I went into it with an open mind, but ended up hating it.  As far as Ali goes...she's just "eh".  She sang just a little on one show I think and I thought she sounded bad. 
I was watching Chelsea Lately the other night, and she said something really funny about Ali--
"I think that show will do great, because you can’t believe there’s a 14-year-old girl, like Ali Lohan, behaving like an 85-year-old from Boca Raton."

haha, she totally does sound like she's been smoking for 30 years.


----------



## MACATTAK (Jun 5, 2008)

Those ladies all have that raspy voice.  I've watched both episodes & think it sucks.


----------



## beauty_marked (Jun 5, 2008)

The Lohans live like a town away from me.
Ali is so typical Long Island, but typical Long Island for the girls my age(19,20).


----------



## CaseyKezerian (Jun 6, 2008)

I can't watch it Ali creeps me out so bad! haha


----------



## chocolategoddes (Jun 6, 2008)

Ewwww... hell no. Looks boring! 
I'm more interested in knowing if Lindsey is going to marry that DJ chick... 
Ha! Who am I kidding. I don't give a shiznit about the Lohans. I don't like rich people. lulz


----------



## lilMAClady (Jun 6, 2008)

I watched it once. I won't watch again. It was boring and it seems like they are trying to hard to MAKE fame happen. I dunno...I don't think the show will last long. Lindsay's cool tho.


----------



## noahlowryfan (Jun 7, 2008)

I don't watch it and I never will. I won't support people I don't like and the Lohans are one of them.


----------



## NicksWifey (Jun 8, 2008)

That whole family is messed up, you know? I think Dina lives vicariously through her children. I think she's in need of some serious help herself. I feel sorry for those kids.


----------



## vcanady (Jun 8, 2008)

All three of them [Lindsay, Ali, and Dina] have that raspy, scratchy voice, which leads me to question why they would pursue singing careers??!! And wow Ali really is a total brat and 14??!!! I can't even imagine what a bitch she will be once she actually GROWS UP or even reaches like 16! Its all a bit odd to me.


----------



## kimmy (Jun 8, 2008)

i'm still trippin' on how much makeup the fourteen year old ali wears...i mean seriously, she probably hasn't even had her first cycle yet, and she's already parading around like _that_?


----------



## MahalMac (Jun 9, 2008)

Dina reminds me of a lion.. it's prolly her nose..

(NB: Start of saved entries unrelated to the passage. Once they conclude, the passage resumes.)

(** * Calorie-burn dashboard: the numeric core of [app.py]

    A shallow embedding of the computations of [app.py] that are not page
    layout: [calculate_max_heart_rate], [get_intensity_zone], and the
    statements of the "ANALYZE WORKOUT" handler that derive the burn rate,
    the BMI with its label, the recommendation and the encoded gender.

    Numbers.  Python's [float] and NumPy's [float64] are IEEE 754 binary64;
    they are modelled by Rocq's primitive [float], whose operations are the
    same correctly rounded ones.  [age] is a Python [int] and is modelled by
    [Z].  The sliders deliver Python ints far below [2^53]; such ints are
    binary64 values, and Python's [/] on two of them returns the binary64
    quotient, so [get_intensity_zone] and the BMI expression take their
    operands as binary64 values and the handler converts with
    [float_of_int].

    Effects.  A Python call runs against the module's globals and either
    returns or raises; [Py] is the corresponding state-and-exception monad.
    The rendering calls ([st.markdown], [st.metric], ...) are not part of
    the embedding. *)

From Stdlib Require Import ZArith Bool String List Lia.
From Stdlib Require Import Floats.
Import ListNotations.
(** * FlashToken: fixed-prefix and append-only tokenization caches

    A shallow embedding of [flashtoken/fixed_prefix.py] and
    [flashtoken/append_only_piece.py], followed by the properties the
    specification states about them.

    The BPE encoder and the compiled pre-tokenization regex are opaque
    collaborators of the caches; they are modelled by a record of total
    functions ([Encoding.t]).  Python exceptions are modelled by the
    [Raise] constructor of [result]. *)

From Stdlib Require Import Ascii String.
From Stdlib Require Import List ZArith Lia Bool Arith.
Import ListNotations.

Set Implicit Arguments.

(** ** Data model *)

(** A Python [str] is a sequence of characters; tokens are Python ints.
    Nothing below depends on the alphabet beyond the equality test of
    [startswith]. *)
Definition char := ascii.
Definition text := list char.
Definition token := Z.

(** A regex match object, as far as the caches look at it:
    [(m.start(), m.end())], offsets into the string that was searched. *)
Definition span := (nat * nat)%type.

Definition str (s : string) : text := list_ascii_of_string s.

Inductive exn : Type :=
| ValueError (msg : string)
| IndexError.

Inductive result (A : Type) : Type :=
| Ok (a : A)
| Raise (e : exn).
Arguments Ok {A} a.
Arguments Raise {A} e.

(** The two error kinds of the specification are the two [ValueError]s of
    the source. *)
Definition InvalidArgument : exn :=
  ValueError "backtrack_pieces must be >= 1".
Definition StableSplitMismatch : exn :=
  ValueError "Stable token prefix does not decode to a string prefix of the input text.".

(** ** Python sequence operations used by the source *)

Module Py.

(** [s.startswith(p)] *)
Fixpoint startswith (s p : text) {struct p} : bool :=
  match p, s with
  | [], _ => true
  | _ :: _, [] => false
  | a :: p', b :: s' => Ascii.eqb a b && startswith s' p'
  end.
(** * Air-quality ETL pipeline: a shallow embedding of [flows/etl_flow.py]

    The development follows the source file task by task:
    [extract_data], [transform_data], [create_database_tables],
    [validate_database] and the flow [air_quality_etl_flow].  The
    functions of [dashboard/app.py] that read the store the flow leaves
    follow.

    - A data frame is a list of column labels and a list of rows.
    - Text cells are byte strings (UTF-8), missing cells are [NA], numeric
      cells are IEEE-754 binary64 numbers ([spec_float] at precision 53).
    - Exceptions are values of [exn]; a computation that may raise returns a
      [result]; the tasks that touch the SQLite file or the logger run in
      the state-and-exception monad [Task].
    - The SQLite store is a finite map from table names to tables together
      with a finite map of named indexes. *)

From Stdlib Require Import ZArith List String Ascii Bool Lia SpecFloat OrderedTypeEx.
From stdpp Require Import gmap strings list sorting.

Open Scope string_scope.
Open Scope list_scope.

(* ===================================================================== *)
(** * Exceptions *)
(* ===================================================================== *)

Inductive exn : Type :=
| KeyError (label : string)
| ValueError (text : string)
| TypeError
| FileNotFoundError (path : string)
| OperationalError (what : string).

Inductive result (A : Type) : Type :=
| Ok (a : A)
| Raise (e : exn).
Arguments Ok {A} a.
Arguments Raise {A} e.

#[global] Instance result_ret : MRet result := fun A a => Ok a.
#[global] Instance result_bind : MBind result := fun A B f m =>
  match m with
  | Ok a => f a
  | Raise e => Raise e
  end.

#[global] Instance result_fmap : FMap result := fun A B f m =>
  match m with
  | Ok a => Ok (f a)
  | Raise e => Raise e
  end.

Definition is_ok {A} (r : result A) : bool :=
  match r with Ok _ => true | Raise _ => false end.

(** [mapM] for [result]: the first exception wins, as in a Python loop. *)
Fixpoint result_mapM {A B} (f : A -> result B) (l : list A) : result (list B) :=
  match l with
  | [] => Ok []
  | x :: l' =>
      match f x with
      | Ok y =>
          match result_mapM f l' with
          | Ok ys => Ok (y :: ys)
          | Raise e => Raise e
          end
      | Raise e => Raise e
      end
  end.

(* ===================================================================== *)
(** * Floating point: binary64 *)
(* ===================================================================== *)

Module Float.

#[local] Open Scope Z_scope.
(** * Flow-record lifecycle and ClickHouse batch export (antrea)

    A shallow embedding of

    - [pkg/flowaggregator/clickhouseclient/clickhouseclient.go]
      (ingestion buffer, batch committer, DSN handling),
    - [pkg/flowaggregator/options/options.go] ([LoadConfig]),
    - the denied-connection store exercised by
      [pkg/agent/flowexporter/connections/deny_connections_test.go],

    followed by the properties stated about them. *)

From Stdlib Require Import ZArith Ascii String List Lia Bool.
From stdpp Require Import base option list gmap strings fin_maps.

Import ListNotations.
Local Open Scope string_scope.
Local Open Scope list_scope.
Local Open Scope Z_scope.

(** ** Go outcomes

    A Go call either returns or panics.  Functions with an [error] result
    return a value paired with [option Error] ([None] is [nil]). *)

Inductive Go (A : Type) : Type :=
| Ret (a : A)
| Panic (msg : string).
Arguments Ret {A} a.
Arguments Panic {A} msg.

Definition bindGo {A B : Type} (m : Go A) (k : A -> Go B) : Go B :=
  match m with
  | Ret a => k a
  | Panic msg => Panic msg
  end.

Notation "x <~ m ;; k" := (bindGo m (fun x => k))
  (at level 100, m at next level, right associativity, only parsing).

Definition returns {A : Type} (m : Go A) : Prop := exists a, m = Ret a.
Definition panics {A : Type} (m : Go A) : Prop := exists msg, m = Panic msg.

(** [error] values; [Errorf] carries the formatted message. *)
Inductive Error : Type :=
| Errorf (msg : string)
| DriverError (msg : string).
(** * diffoscope: the container pairing engine

    A shallow embedding of
      - [diffoscope/comparators/utils/container.py]
        ([Container], [MissingContainer], [OneMemberContainer]) and
      - [diffoscope/comparators/ar.py] ([ArContainer.get_adjusted_members]).

    Python objects are modelled by their observable state: a container is
    its class name, its [_source] and the results of its (overridable)
    methods; the methods the base class implements are functions over that
    record.  Exceptions are values of [result]; a generator is the list of
    what it yielded together with the exception that ended it, if any. *)

From Stdlib Require Import ZArith.
From stdpp Require Import base option list strings pretty sorting.

Local Open Scope string_scope.
Local Open Scope list_scope.

(** ** Exceptions and results *)

Inductive exn : Type :=
| KeyError
| IndexError
| AttributeError.

Inductive result (A : Type) : Type :=
| Ok (a : A)
| Raise (e : exn).
Arguments Ok {A} a.
Arguments Raise {A} e.

Definition rbind {A B} (r : result A) (k : A → result B) : result B :=
  match r with
  | Ok a => k a
  | Raise e => Raise e
  end.

Notation "x ← r ;;; k" := (rbind r (λ x, k))
  (at level 20, r at level 100, k at level 200, right associativity,
   format "'[' x  ←  r  ;;; '/' k ']'").

(** What a generator produced: the values it yielded, in order, and the
    exception that terminated it ([None] for a normal [StopIteration]). *)
Record generated (A : Type) : Type := Gen {
  yielded : list A;
  raised : option exn
}.
Arguments Gen {A} yielded raised.
Arguments yielded {A} g.
Arguments raised {A} g.

Definition gen_map {A B} (f : A → B) (g : generated A) : generated B :=
  Gen (f <$> yielded g) (raised g).

(** Run [k] on the value of [r]; a raise ends the generator before any
    further yield. *)
Definition gen_try {A B} (r : result A) (k : A → generated B) : generated B :=
  match r with
  | Ok a => k a
  | Raise e => Gen [] (Some e)
  end.

(** ** collections.OrderedDict with string keys

    An association list in insertion order, keys pairwise distinct. *)

Abbreviation OrderedDict V := (list (string * V)).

although Ali doesn't sing the greatest.. shes better than lindsey..

I feel like ali is just so FULL of herself..


----------



## blazeno.8 (Jun 9, 2008)

I watched an episode of it just 'cause it was the buzz over here, but I wasn't impressed.  They all act like the world owes them something.

I have to say though, I'm glad that the mom is at least is involved with her kids [the ones who are minors at least] and not sitting on the back burner while someone who doesn't give a damn molds the kids into "Hollywood Tween" to make a buck.  I'm sure she's in it to make a buck, but at least she seems to care about her daughter too.  That's probably what got to Britteny.


----------



## vandael (Jun 10, 2008)

Quote:

   Originally Posted by *kimmy* 

 
_i'm still trippin' on how much makeup the fourteen year old ali wears...i mean seriously, she probably hasn't even had her first cycle yet, and she's already parading around like that?_

 
LOL. ali seriously needs to chill on the blush. what 14 year old lounges around her house with a full face of makeup on? and she aspires to be like lindsay...? the girl hasn't even had a hit movie since "mean girls" four years ago. i heard ali singing on the show... and let's just say. JANKY. AS. HELL.


----------



## thehannahband (Jun 10, 2008)

I couldn't even bring myself to finish watching the first episode.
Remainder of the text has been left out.